Data to process:
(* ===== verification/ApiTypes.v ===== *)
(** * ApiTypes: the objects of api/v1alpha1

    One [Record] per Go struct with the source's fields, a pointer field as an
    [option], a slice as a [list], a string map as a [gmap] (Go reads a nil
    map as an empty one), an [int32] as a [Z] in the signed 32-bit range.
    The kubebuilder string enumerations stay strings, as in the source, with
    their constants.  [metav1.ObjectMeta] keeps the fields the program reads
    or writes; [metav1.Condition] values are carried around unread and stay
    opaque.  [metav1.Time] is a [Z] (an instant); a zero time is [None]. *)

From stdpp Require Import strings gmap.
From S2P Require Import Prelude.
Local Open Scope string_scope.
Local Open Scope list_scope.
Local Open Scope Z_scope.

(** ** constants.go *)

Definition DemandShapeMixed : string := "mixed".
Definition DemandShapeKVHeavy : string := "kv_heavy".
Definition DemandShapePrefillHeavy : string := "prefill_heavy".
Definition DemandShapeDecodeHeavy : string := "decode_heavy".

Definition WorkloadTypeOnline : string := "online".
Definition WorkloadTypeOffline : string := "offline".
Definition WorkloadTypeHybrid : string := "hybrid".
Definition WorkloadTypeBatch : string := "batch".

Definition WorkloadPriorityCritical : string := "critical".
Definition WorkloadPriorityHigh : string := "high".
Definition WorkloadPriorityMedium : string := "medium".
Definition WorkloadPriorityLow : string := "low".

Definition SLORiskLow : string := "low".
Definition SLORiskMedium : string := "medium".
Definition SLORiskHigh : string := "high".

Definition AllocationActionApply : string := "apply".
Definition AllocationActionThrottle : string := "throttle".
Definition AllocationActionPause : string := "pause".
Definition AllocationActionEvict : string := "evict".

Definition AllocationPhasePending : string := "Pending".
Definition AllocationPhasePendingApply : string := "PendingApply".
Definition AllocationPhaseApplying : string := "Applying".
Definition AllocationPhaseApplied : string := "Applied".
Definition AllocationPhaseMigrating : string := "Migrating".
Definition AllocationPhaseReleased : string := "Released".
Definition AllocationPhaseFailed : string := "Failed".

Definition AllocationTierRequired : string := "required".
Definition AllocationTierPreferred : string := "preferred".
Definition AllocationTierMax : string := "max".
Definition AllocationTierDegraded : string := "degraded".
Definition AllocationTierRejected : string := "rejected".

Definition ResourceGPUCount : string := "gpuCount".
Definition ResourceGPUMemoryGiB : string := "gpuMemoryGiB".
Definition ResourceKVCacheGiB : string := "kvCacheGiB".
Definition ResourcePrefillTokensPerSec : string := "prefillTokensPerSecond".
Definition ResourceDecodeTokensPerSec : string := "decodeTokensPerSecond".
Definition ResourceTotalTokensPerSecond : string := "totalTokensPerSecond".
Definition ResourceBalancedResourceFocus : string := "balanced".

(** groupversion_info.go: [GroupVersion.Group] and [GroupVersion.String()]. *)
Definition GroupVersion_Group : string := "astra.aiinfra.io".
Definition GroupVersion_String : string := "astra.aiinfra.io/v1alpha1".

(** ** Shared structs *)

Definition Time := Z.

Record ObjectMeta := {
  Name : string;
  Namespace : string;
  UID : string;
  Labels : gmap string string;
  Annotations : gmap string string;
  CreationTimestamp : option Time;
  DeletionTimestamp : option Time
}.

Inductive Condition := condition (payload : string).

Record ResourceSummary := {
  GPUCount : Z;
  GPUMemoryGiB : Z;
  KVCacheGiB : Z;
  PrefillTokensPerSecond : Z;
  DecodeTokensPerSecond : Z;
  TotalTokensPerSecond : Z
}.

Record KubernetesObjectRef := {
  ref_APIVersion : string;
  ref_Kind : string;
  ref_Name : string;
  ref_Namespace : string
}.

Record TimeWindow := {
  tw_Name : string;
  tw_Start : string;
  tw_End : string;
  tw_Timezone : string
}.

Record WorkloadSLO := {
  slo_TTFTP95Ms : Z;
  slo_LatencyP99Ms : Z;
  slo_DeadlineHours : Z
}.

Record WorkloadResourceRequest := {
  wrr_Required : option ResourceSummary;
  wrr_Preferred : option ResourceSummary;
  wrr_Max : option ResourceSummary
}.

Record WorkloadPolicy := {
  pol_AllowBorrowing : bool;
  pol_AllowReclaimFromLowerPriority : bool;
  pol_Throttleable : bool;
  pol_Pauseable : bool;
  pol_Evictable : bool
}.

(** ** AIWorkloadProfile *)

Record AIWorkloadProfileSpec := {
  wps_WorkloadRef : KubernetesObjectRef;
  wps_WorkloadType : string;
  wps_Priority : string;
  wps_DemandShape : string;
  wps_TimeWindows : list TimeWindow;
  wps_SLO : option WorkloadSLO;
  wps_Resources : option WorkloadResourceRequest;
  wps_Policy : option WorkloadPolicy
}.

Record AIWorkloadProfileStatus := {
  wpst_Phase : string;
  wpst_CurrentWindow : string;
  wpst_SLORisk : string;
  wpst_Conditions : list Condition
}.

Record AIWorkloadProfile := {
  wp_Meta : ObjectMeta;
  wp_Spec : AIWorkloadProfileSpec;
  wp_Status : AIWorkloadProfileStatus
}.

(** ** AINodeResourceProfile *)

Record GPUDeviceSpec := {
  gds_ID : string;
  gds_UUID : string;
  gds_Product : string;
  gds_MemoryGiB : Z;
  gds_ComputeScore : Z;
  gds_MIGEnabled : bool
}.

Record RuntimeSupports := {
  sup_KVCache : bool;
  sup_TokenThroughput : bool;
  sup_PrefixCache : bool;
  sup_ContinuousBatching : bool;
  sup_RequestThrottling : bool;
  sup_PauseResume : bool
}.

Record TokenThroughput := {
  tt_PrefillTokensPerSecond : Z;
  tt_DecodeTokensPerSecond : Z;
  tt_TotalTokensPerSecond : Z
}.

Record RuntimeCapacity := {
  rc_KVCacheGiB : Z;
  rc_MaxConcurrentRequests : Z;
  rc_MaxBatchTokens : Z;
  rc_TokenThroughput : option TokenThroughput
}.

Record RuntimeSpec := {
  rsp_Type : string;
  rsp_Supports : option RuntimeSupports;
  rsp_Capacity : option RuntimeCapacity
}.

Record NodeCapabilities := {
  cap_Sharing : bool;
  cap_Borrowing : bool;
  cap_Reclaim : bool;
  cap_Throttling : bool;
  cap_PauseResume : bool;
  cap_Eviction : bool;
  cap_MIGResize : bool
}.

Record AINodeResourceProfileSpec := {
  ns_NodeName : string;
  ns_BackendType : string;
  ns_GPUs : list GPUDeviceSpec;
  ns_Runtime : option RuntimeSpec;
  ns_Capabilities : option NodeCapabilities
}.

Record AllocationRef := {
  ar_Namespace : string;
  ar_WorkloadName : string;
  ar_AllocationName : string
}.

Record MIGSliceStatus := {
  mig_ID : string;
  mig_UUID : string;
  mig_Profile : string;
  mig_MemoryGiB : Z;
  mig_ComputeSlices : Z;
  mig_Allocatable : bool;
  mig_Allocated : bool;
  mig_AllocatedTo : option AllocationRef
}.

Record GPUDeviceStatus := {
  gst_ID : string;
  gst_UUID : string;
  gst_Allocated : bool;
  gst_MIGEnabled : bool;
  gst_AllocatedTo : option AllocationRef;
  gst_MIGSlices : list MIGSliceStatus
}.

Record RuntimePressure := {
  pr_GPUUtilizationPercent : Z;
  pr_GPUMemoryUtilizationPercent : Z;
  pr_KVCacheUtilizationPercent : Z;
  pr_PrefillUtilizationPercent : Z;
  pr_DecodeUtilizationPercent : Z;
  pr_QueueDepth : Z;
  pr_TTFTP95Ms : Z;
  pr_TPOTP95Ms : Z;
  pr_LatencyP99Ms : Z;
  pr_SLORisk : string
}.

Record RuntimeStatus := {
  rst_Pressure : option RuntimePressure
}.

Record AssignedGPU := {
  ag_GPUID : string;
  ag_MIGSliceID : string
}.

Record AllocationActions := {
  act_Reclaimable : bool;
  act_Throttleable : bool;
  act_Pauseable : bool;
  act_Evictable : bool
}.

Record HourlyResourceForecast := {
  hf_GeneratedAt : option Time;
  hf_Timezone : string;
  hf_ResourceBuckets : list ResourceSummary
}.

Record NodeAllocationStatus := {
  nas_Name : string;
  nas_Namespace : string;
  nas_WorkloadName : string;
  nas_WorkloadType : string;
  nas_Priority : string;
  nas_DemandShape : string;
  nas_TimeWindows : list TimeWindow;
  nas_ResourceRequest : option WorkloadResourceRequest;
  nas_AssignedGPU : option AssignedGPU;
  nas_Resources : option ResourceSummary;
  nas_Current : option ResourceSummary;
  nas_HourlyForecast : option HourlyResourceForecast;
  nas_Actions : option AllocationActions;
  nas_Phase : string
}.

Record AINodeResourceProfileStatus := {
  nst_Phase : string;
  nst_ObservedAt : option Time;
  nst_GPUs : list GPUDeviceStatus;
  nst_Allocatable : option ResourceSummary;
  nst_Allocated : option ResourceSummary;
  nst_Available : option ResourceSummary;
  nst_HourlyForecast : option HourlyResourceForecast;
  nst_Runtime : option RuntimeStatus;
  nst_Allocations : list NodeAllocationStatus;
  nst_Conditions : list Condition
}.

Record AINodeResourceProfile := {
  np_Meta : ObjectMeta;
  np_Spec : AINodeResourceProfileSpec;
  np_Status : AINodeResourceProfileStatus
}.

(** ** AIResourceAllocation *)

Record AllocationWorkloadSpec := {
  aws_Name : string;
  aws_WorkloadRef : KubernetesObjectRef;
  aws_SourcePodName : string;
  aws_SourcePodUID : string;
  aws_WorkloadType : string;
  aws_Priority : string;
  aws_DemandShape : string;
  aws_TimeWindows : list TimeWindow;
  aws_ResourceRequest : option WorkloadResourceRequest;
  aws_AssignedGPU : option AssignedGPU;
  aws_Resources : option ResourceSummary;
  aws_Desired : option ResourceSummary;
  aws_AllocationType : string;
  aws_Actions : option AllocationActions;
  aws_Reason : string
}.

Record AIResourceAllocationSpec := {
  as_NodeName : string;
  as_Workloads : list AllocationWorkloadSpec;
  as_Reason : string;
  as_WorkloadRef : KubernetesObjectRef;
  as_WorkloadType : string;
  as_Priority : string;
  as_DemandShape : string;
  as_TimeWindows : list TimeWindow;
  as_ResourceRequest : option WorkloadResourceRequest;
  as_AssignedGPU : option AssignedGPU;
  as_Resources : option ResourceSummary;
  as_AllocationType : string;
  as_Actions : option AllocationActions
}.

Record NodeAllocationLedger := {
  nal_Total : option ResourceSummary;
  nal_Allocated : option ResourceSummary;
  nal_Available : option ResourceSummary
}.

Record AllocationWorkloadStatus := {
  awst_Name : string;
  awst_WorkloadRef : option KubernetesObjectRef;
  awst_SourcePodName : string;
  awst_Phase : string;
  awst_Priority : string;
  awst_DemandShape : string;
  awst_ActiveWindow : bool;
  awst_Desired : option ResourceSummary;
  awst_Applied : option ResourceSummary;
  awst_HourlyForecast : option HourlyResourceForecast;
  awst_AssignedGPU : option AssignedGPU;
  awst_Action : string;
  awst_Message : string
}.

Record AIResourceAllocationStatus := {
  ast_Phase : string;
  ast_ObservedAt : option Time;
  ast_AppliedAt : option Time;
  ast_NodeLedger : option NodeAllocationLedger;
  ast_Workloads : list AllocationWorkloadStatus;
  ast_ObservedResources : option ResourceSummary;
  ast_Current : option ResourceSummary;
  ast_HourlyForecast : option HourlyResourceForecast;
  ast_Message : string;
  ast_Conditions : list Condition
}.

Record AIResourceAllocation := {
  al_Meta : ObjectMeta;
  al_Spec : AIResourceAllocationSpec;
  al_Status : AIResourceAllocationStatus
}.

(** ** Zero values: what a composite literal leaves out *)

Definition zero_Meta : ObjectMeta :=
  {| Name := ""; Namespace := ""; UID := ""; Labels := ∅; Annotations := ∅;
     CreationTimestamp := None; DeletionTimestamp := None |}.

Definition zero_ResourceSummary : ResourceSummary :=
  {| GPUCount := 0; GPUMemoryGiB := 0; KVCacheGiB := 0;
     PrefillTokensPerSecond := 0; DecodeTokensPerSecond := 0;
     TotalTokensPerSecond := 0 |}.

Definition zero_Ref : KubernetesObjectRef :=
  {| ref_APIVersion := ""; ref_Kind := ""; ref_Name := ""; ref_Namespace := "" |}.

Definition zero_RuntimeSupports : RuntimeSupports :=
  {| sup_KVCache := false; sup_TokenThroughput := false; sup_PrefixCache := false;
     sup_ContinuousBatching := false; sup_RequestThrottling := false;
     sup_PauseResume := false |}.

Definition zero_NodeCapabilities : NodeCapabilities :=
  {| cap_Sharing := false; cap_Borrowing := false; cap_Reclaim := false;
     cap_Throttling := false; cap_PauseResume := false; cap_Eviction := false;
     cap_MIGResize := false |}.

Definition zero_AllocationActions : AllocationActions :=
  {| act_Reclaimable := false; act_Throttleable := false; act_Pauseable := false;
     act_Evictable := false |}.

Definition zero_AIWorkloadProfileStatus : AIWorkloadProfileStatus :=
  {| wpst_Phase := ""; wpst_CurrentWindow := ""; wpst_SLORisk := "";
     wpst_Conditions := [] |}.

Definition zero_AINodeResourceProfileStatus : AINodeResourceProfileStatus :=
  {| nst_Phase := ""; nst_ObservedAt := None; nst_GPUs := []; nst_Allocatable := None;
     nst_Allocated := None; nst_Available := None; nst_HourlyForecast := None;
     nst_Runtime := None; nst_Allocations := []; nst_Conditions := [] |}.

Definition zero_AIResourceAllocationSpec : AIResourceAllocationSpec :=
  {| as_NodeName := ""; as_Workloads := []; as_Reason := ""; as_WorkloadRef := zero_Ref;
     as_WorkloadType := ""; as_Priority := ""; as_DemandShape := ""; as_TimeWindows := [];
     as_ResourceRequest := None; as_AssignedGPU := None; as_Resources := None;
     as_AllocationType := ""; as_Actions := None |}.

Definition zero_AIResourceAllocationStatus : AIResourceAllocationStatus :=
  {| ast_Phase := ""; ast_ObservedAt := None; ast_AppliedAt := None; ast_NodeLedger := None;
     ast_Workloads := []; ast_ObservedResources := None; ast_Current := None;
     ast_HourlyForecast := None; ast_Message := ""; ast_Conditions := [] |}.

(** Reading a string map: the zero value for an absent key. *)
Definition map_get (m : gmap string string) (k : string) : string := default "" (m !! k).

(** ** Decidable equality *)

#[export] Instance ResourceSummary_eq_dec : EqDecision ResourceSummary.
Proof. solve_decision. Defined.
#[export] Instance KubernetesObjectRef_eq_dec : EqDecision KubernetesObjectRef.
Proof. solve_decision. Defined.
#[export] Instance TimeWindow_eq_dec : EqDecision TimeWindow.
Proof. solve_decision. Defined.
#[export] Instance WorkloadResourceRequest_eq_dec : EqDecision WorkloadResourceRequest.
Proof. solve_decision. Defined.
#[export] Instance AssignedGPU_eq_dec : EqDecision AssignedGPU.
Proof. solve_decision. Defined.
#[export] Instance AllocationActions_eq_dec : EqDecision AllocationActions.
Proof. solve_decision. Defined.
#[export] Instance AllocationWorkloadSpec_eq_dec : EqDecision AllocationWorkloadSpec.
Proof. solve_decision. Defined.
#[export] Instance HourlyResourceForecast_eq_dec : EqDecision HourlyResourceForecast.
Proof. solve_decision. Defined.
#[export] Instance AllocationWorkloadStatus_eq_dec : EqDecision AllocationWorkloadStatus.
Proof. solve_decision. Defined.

Exercise aim:
Tally every line in the listing that holds "high" and answer with the total only.

Solution to this task:
2